Wood burning or multi-fuel stoves can make an attractive living room focal point, as well as potentially providing a cleaner, greener source of heat for your home.
Wood burning stoves are only suitable for burning wood, whereas multi-fuel stoves can also burn coal. They are fitted with a grate to collect the extra ash generated when burning coal.
DRU multi-fuel and wood burning stoves can burn wooden logs, coal, coke, brown coal or anthracite. They are built using the strongest, Norwegian cast-iron and are designed to withstand Scandinavian -style winters, when the stoves burn all the day, every day. DRU multi-fuel and wood burning stoves meet the most stringent European quality and safety standards.

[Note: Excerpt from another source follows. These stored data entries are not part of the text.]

(** * Youtube-downloader (React-Native client): a shallow embedding

    The development follows the TypeScript sources of the mobile client:
    - [JS]: the fragment of the JavaScript runtime the sources rely on
      (numbers, string methods, the regular expressions that occur);
    - [videoModel]: the records of [src/models/videoModel.ts];
    - [Format]: [src/utils/format.ts] ([parseViewCount], [formatDuration]);
    - [App]: the URL classifiers of [App.tsx];
    - [ytdlpWrapper]: the helpers the in-process wrappers share
      ([extractVideoId], [extractPlaylistId], [sanitizeFilename],
      [normalizeDirUri]);
    - [WrapperA], [WrapperB]: the two in-process variants of the engine
      wrapper ([searchVideos], [pickStreamUrl] of the first, the choice of
      a format and of a file name of the second);
    - [SearchController], [DownloadController]:
      [src/controllers/downloadController.ts];
    - [Downloads]: the buttons of [src/views/DownloadsList.tsx] and their
      handlers in [App.tsx].

    Conventions.  A JavaScript string is a Rocq [string] read as a sequence
    of Latin-1 code points.  A JavaScript number that the code only uses as
    an integer (a duration in seconds, a bitrate, an array length) is a [Z];
    where the code computes with fractions the number is a [JS.number], an
    exact model of the IEEE-754 binary64 values (signed zero left out). *)

From Stdlib Require Import ZArith String Ascii List Bool Lia.
From stdpp Require Import base option list gmap strings.

Local Open Scope string_scope.
Local Open Scope list_scope.
Local Open Scope Z_scope.

(** ** The JavaScript fragment *)
Module JS.

(** *** Numbers *)

(** A binary64 value: not-a-number, an infinity, or the finite value
    [n / 2^k].  The representation is canonical when [k = 0] or [n] is
    odd, so an integer [z] is always [Dy z 0]. *)
Inductive number :=
| NaN
| Infinity (negative : bool)
| Dy (n : Z) (k : N).

Definition Int (z : Z) : number := Dy z 0.

(** [n / 2^k] in canonical form. *)
Fixpoint reduce (fuel : nat) (n : Z) (k : N) : number :=
  match fuel with
  | O => Dy n k
  | S fuel' =>
      if (k =? 0)%N then Dy n k
      else if Z.even n then reduce fuel' (n / 2) (k - 1) else Dy n k
  end.

Definition dyadic (n : Z) (k : N) : number :=
  if n =? 0 then Dy 0 0 else reduce (N.to_nat k) n k.

(** [num / den] rounded to an integer, ties to even ([0 < den]). *)
Definition round_half_even (num den : Z) : Z :=
  let q := num / den in
  let r := num mod den in
  if 2 * r <? den then q
  else if den <? 2 * r then q + 1
  else if Z.even q then q else q + 1.

(** The binary64 value nearest to the rational [num / den] ([0 < den]),
    ties to even: 53 significant bits, least exponent [-1074], overflow
    to an infinity from [2^1024] on. *)
Definition binary64 (num den : Z) : number :=
  if num =? 0 then Dy 0 0 else
  let a := Z.abs num in
  let e0 := Z.log2 a - Z.log2 den in
  let e := if a * 2 ^ Z.max 0 (- e0) <? den * 2 ^ Z.max 0 e0
           then e0 - 1 else e0 in                (* 2^e <= a/den < 2^(e+1) *)
  let q := Z.max (e - 52) (-1074) in              (* the unit in the last place is 2^q *)
  let m := round_half_even (a * 2 ^ Z.max 0 (- q)) (den * 2 ^ Z.max 0 q) in
  if (0 <=? q) && (2 ^ 1024 <=? m * 2 ^ q) then Infinity (num <? 0)
  else dyadic (Z.sgn num * m * 2 ^ Z.max 0 q) (Z.to_N (Z.max 0 (- q))).

(** [x * y] *)
Definition mul (x y : number) : number :=
  match x, y with
  | NaN, _ | _, NaN => NaN
  | Infinity s, Infinity s' => Infinity (xorb s s')
  | Infinity s, Dy n _ | Dy n _, Infinity s =>
      if n =? 0 then NaN else Infinity (xorb s (n <? 0))
  | Dy n k, Dy n' k' => binary64 (n * n') (2 ^ Z.of_N (k + k'))
  end.

(** [x + y] *)
Definition add (x y : number) : number :=
  match x, y with
  | NaN, _ | _, NaN => NaN
  | Infinity s, Infinity s' => if Bool.eqb s s' then Infinity s else NaN
  | Infinity s, Dy _ _ | Dy _ _, Infinity s => Infinity s
  | Dy n k, Dy n' k' =>
      binary64 (n * 2 ^ Z.of_N k' + n' * 2 ^ Z.of_N k) (2 ^ Z.of_N (k + k'))
  end.

(** [Math.round(x)]: the integer nearest to [x], a tie going up. *)
Definition Math_round (x : number) : number :=
  match x with
  | Dy n k => Int ((2 * n + 2 ^ Z.of_N k) / 2 ^ (Z.of_N k + 1))
  | _ => x
  end.

(** [Math.floor(x)]: the greatest integer not above [x]. *)
Definition Math_floor (x : number) : number :=
  match x with
  | Dy n k => Int (n / 2 ^ Z.of_N k)
  | _ => x
  end.

(** *** Characters and strings *)

Definition code (c : ascii) : N := N_of_ascii c.

Definition in_range (lo hi : N) (c : ascii) : bool :=
  ((lo <=? code c) && (code c <=? hi))%N.

Definition is_digit (c : ascii) : bool := in_range 48 57 c.

(** White space and line terminators, as [\s] and [trim] see them:
    TAB, LF, VT, FF, CR, SP and the no-break space. *)
Definition is_space (c : ascii) : bool :=
  in_range 9 13 c || (code c =? 32)%N || (code c =? 160)%N.

Definition lower (c : ascii) : ascii :=
  if in_range 65 90 c || (in_range 192 222 c && negb (code c =? 215)%N)
  then ascii_of_N (code c + 32) else c.

(** Upper case of an ASCII letter; the sources only ask for the upper
    case of "", "k", "m" or "b". *)
Definition upper (c : ascii) : ascii :=
  if in_range 97 122 c then ascii_of_N (code c - 32) else c.

Fixpoint map_string (f : ascii -> ascii) (s : string) : string :=
  match s with
  | EmptyString => EmptyString
  | String c s' => String (f c) (map_string f s')
  end.

Definition toLowerCase : string -> string := map_string lower.
Definition toUpperCase : string -> string := map_string upper.

Fixpoint trimStart (s : string) : string :=
  match s with
  | String c s' => if is_space c then trimStart s' else s
  | EmptyString => EmptyString
  end.

(** [trimEnd] keeps a character when it is not white space or when
    something is kept after it. *)
Fixpoint trimEnd (s : string) : string :=
  match s with
  | String c s' =>
      match trimEnd s' with
      | EmptyString => if is_space c then EmptyString else String c EmptyString
      | rest => String c rest
      end
  | EmptyString => EmptyString
  end.

Definition trim (s : string) : string := trimEnd (trimStart s).

Fixpoint startsWith (s prefix : string) : bool :=
  match prefix, s with
  | EmptyString, _ => true
  | String p prefix', String c s' => Ascii.eqb p c && startsWith s' prefix'
  | String _ _, EmptyString => false
  end.

(** [s.includes(needle)] *)
Fixpoint includes (s needle : string) : bool :=
  startsWith s needle ||
  match s with
  | String _ s' => includes s' needle
  | EmptyString => false
  end.

(** [s.split(separator)] for a one-character separator. *)
Fixpoint split (separator : ascii) (s : string) : list string :=
  match s with
  | EmptyString => [EmptyString]
  | String c s' =>
      if Ascii.eqb c separator then EmptyString :: split separator s'
      else match split separator s' with
           | part :: parts => String c part :: parts
           | [] => [String c EmptyString]
           end
  end.

Fixpoint repeat_char (c : ascii) (n : nat) : string :=
  match n with
  | O => EmptyString
  | S n' => String c (repeat_char c n')
  end.

(** [s.padStart(targetLength, c)] for a one-character filler. *)
Definition padStart (s : string) (targetLength : nat) (c : ascii) : string :=
  (repeat_char c (targetLength - String.length s) ++ s)%string.

Definition digit_char (d : Z) : ascii := ascii_of_N (48 + Z.to_N d).

Fixpoint decimal (fuel : nat) (n : Z) (acc : string) : string :=
  match fuel with
  | O => acc
  | S fuel' =>
      let acc' := String (digit_char (n mod 10)) acc in
      if n <? 10 then acc' else decimal fuel' (n / 10) acc'
  end.

(** [String(n)] for an integer [n] (below [10^21] in size, from where on
    JavaScript switches to the exponent form). *)
Definition String_of (n : Z) : string :=
  if n <? 0 then String "-" (decimal (S (Z.to_nat (Z.log2 (- n)))) (- n) "")
  else decimal (S (Z.to_nat (Z.log2 n))) n "".

(** The value of a digit in a radix up to 16, if it is one. *)
Definition digit_value (radix : Z) (c : ascii) : option Z :=
  let v := if is_digit c then Some (Z.of_N (code c) - 48)
           else if in_range 97 102 c then Some (Z.of_N (code c) - 87)
           else if in_range 65 70 c then Some (Z.of_N (code c) - 55)
           else None in
  match v with
  | Some d => if d <? radix then Some d else None
  | None => None
  end.

(** The longest prefix of digits: its value, how many digits it has,
    and what follows it. *)
Fixpoint digits (radix : Z) (s : string) (value : Z) (count : nat)
    : Z * nat * string :=
  match s with
  | String c s' =>
      match digit_value radix c with
      | Some d => digits radix s' (value * radix + d) (S count)
      | None => (value, count, s)
      end
  | EmptyString => (value, count, s)
  end.

(** [parseFloat(s)] on a string without sign, exponent or leading white
    space, which is what group 1 of the view-count pattern is: the
    longest prefix [digits], [digits.digits] or [.digits] is read, and
    there is no number when that prefix has no digit. *)
Definition parseFloat (s : string) : number :=
  let '(int_part, int_count, rest) := digits 10 s 0 0 in
  match rest with
  | String "." rest' =>
      let '(mantissa, count, _) := digits 10 rest' int_part int_count in
      if Nat.eqb count 0 then NaN
      else binary64 mantissa (10 ^ Z.of_nat (count - int_count))
  | _ => if Nat.eqb int_count 0 then NaN else binary64 int_part 1
  end.

(** [parseInt(s)]: leading white space, a sign, a [0x] prefix for radix
    16, then the longest prefix of digits. *)
Definition parseInt (s : string) : number :=
  let s1 := trimStart s in
  let '(negative, s2) :=
    match s1 with
    | String "-" r => (true, r)
    | String "+" r => (false, r)
    | _ => (false, s1)
    end in
  let '(radix, s3) :=
    match s2 with
    | String "0" (String x r) =>
        if Ascii.eqb x "x" || Ascii.eqb x "X" then (16, r) else (10, s2)
    | _ => (10, s2)
    end in
  let '(value, count, _) := digits radix s3 0 0 in
  if Nat.eqb count 0 then NaN
  else binary64 (if negative then - value else value) 1.

(** *** Regular expressions

    Every pattern in the sources is a sequence of character classes,
    each with a quantifier, possibly anchored.  Matching is by
    backtracking, a quantifier taking as much as it can first. *)
Inductive quantifier := One | Opt | Star | Plus.

Record atom := { class : ascii -> bool; quant : quantifier }.

Record regexp := {
  from_start : bool;          (* [^] *)
  atoms : list atom;
  to_end : bool               (* [$] *)
}.

Definition matcher := string -> option (list string).

(** The atom matches nothing here; go on with the rest. *)
Definition skip (continue : matcher) : matcher :=
  fun s => option_map (cons EmptyString) (continue s).

(** Exactly one character of the class. *)
Definition once (class : ascii -> bool) (continue : matcher) : matcher :=
  fun s =>
    match s with
    | String c s' =>
        if class c then option_map (cons (String c EmptyString)) (continue s')
        else None
    | EmptyString => None
    end.

(** One character of the class if the rest then matches, none otherwise. *)
Definition optional (class : ascii -> bool) (continue : matcher) : matcher :=
  fun s =>
    match s with
    | String c s' =>
        if class c then
          match continue s' with
          | Some segs => Some (String c EmptyString :: segs)
          | None => skip continue s
          end
        else skip continue s
    | EmptyString => skip continue s
    end.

They also have an efficiency rating of over 75%, with most fumes being burnt thanks to the stoves’ unique airflow system. DRU stoves are made in the traditional style, with a large glass window that gives excellent views of the fire. This is enhanced by an ‘air curtain’ that helps to keep the glass clean.
The chimney can be connected to the top or back of the stove, whilst a heat shield at the rear protects the wall from discolouration. They have a convenient side loading door for the fuel. The ash pan is easily removed through its own door. A ‘cold-grip’ handle is provided to open all of the doors, and is kept in a cool place under the stove.
How green is a wood burning stove?
Wood is a carbon-neutral fuel because the carbon released as it burns has already effectively been offset by the carbon absorbed during the lifespan of the tree – leading to a net zero carbon footprint.
This makes using a wood burning stove to heat a room more eco-friendly than burning a non-renewable fossil fuel, such as coal or gas. An even greener approach would be replacing the wood you’ll be taking out of the ecosystem by planting trees or buying fuel from a sustainable source. And if you live in a rural area, you might be able to salvage fallen wood yourself.